Foto da minha sombra - EUA/2011
A sombra
No sítio me meu avô,
depois do café da manhã, eu corria para fora da casa para saber das novidades.
Não passava um dia no sítio sem que houvesse uma novidade. Mas, naquela manhã
ensolarada de janeiro, parecia que nada ia acontecer. Foi quando algo se moveu
bem diante dos meus olhos. Fiz um pequeno movimento e ela se mexeu novamente.
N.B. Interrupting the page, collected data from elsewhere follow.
Lemma scan_pos_lt seed content :
  Forall (λ r, pos_lt (start r) (end_ r)) (s_ranges (scan cfg palette seed content)) ∧
  Forall (λ o, pos_lt (o_start o) (cursor (scan cfg palette seed content)))
         (s_stack (scan cfg palette seed content)).
Proof.
  revert content.
  apply (scan_ind cfg palette seed (λ _ st,
    Forall (λ r, pos_lt (start r) (end_ r)) (s_ranges st) ∧
    Forall (λ o, pos_lt (o_start o) (cursor st)) (s_stack st)));
    [by split; constructor|].
  intros pre ch. set (st := scan cfg palette seed pre). intros [IHr IHs].
  assert (IHs' : Forall (λ o, pos_lt (o_start o) (cursor (step cfg palette ch st)))
                        (s_stack st)).
  { eapply Forall_impl; [exact IHs|]. intros o. apply pos_lt_cursor_step. }
  destruct (step_effect_spec cfg palette ch st)
    as [_ Er Es | _ _ (top&rest&Est&_&Es&Er) | spec Hc _ _ Es Er]; rewrite Er, Es.
  - done.
  - rewrite Est in IHs, IHs'.
    apply Forall_cons in IHs as [Htop _]. apply Forall_cons in IHs' as [_ IHs'].
    split; [|done]. apply Forall_app. split; [done|]. by apply Forall_singleton.
  - split; [done|]. apply Forall_cons. split; [|done].
    destruct (step_cursor cfg palette ch st) as [_ H]. destruct (H Hc) as [Hl Hco].
    unfold pos_lt, cursor. cbn [line col o_start]. lia.
Qed.

Lemma scan_on_delimiters seed content :
  Forall (λ r, content !! start_index r = Some (symbol r) ∧
               content !! end_index r = Some (symbol r))
         (s_ranges (scan cfg palette seed content)) ∧
  Forall (λ o, content !! entry_index o = Some (o_symbol o))
         (s_stack (scan cfg palette seed content)).
Proof.
  revert content.
  apply (scan_effect_ind cfg palette seed (λ content st,
    Forall (λ r, content !! start_index r = Some (symbol r) ∧
                 content !! end_index r = Some (symbol r)) (s_ranges st) ∧
    Forall (λ o, content !! entry_index o = Some (o_symbol o)) (s_stack st)));
    [by split; constructor|].
  intros pre ch st st' _ Hi _ Heff [IHr IHs].
  assert (IHr' : Forall (λ r, (pre ++ [ch]) !! start_index r = Some (symbol r) ∧
                              (pre ++ [ch]) !! end_index r = Some (symbol r))
                        (s_ranges st)).
  { eapply Forall_impl; [exact IHr|]. simpl. intros r [H1 H2].
    split; by apply lookup_app_l_Some. }
  assert (IHs' : Forall (λ o, (pre ++ [ch]) !! entry_index o = Some (o_symbol o))
                        (s_stack st)).
  { eapply Forall_impl; [exact IHs|]. simpl. intros o H. by apply lookup_app_l_Some. }
  assert (Hlast : (pre ++ [ch]) !! s_i st = Some ch).
  { rewrite Hi. by rewrite lookup_app_r, Nat.sub_diag by lia. }
  destruct Heff as [_ Er Es | _ _ (top&rest&Est&Hsym&Es&Er) | spec _ _ _ Es Er];
    rewrite Er, Es.
  - done.
  - rewrite Est in IHs'. apply Forall_cons in IHs' as [Htop IHs'].
    split; [|done]. apply Forall_app. split; [done|]. apply Forall_singleton.
    unfold start_index, end_index, entry_index in *. simpl. by rewrite <- Hsym at 2.
  - split; [done|]. apply Forall_cons. split; [|done]. done.
Qed.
Assustado, quis correr, mas o troço me seguiu. Era minha sombra. Pela primeira
vez dava conta da minha sombra. Pela primeira vez a novidade do sítio estava em
mim mesmo. Corri para trás de uma moita e pensei: consegui enganá-la. Depois de
uma eternidade, mas que no tempo-criança deve ter durado uns cinco minutos ou
menos, saí devagarinho achando que havia conseguido despistá-la. Lá estava ela
ainda mais forte em sua presença ameaçadora.
Sem outra alternativa
que me coubesse na hora gritei entre aflito e atônito: Vô! Vôoooo!
Como um raio, meu vô
surgiu em sua costumeira calma, não sei bem de onde nem como.
- O que foi, menino?
- Não foi, vô. Ainda é.
- E o que ainda é?
E naquele instante
percebi que o mal também afetava meu vô. Mas, como avisá-lo sem levantar
suspeitas que o fizesse aterrorizar também? Lembrei da moita de capim colonial
e sem dar uma palavra peguei-o pela mão e o levei para lá. E, não sem muito
medo, contei-lhe o ocorrido.
Meu vô não riu. Ao
contrário, muito sério disse.
- Eu também já havia
reparado, mas não queria te contar nada para não te assustar.
- Quando é que o senhor
viu pela primeira vez? perguntei assustado.
- Mais ou menos quando
tinha a sua idade.
- E o senhor tem ela
até hoje?
- Tenho.
- Mas...não lhe mete
medo?
- Houve época que sim.
Foi época em que eu andava sozinho. Depois, aprendi que ela era minha melhor
amiga, porque aonde quer que eu fosse, ela era minha fiel companheira. Até
quando eu ia dormir ela deitava-se embaixo da cama esperando o dia clarear para
voltar a me fazer companhia. - Fez uma longa pausa, como que querendo me contar
algo muito importante, suspirou e disse: - Desde este dia eu soube que a minha
sombra revelava como eu estava. Se estava alegre ela pulava de alegria quando
eu assim também fazia. Se estava triste e cabisbaixo, ela reverenciosamente,
também curvava-se para coabitar o sentimento que eu estava passando. Descobri
ainda que ela guardava todos os meus segredos mais íntimos do coração. Que ela
é até mais fiel e amiga do que o Rex que me acompanha mataadentro quando saio
para caçar. Ela é nossa relação entre nossa verdade mais íntima e o mundo
exterior.
Foi quando o
interrompi.
- É isso que a vó chama
de alma?
Desta vez ele apenas
sorriu, não deu uma palavra, passou a mão nos meus cabelos, segurou firme na
minha mão e desaparecemos no dia.
4 comentários:
Assim como teu avô fez parte viva da tua infância, a minha vó materna também...
Conto maravilhoso de duas pessoas muito sensíveis!
bjs
Anne
"Ela é nossa relação entre nossa verdade mais íntima e o mundo exterior."
- Imanente? transcendente?
(...)
A própria sombra...
Que texto mais sensível, Cel! Amei.
Beijos
O que tem de simples,tem de verdadeiro. Vós e vôs são pessoas muito especiais. Para mim foram também.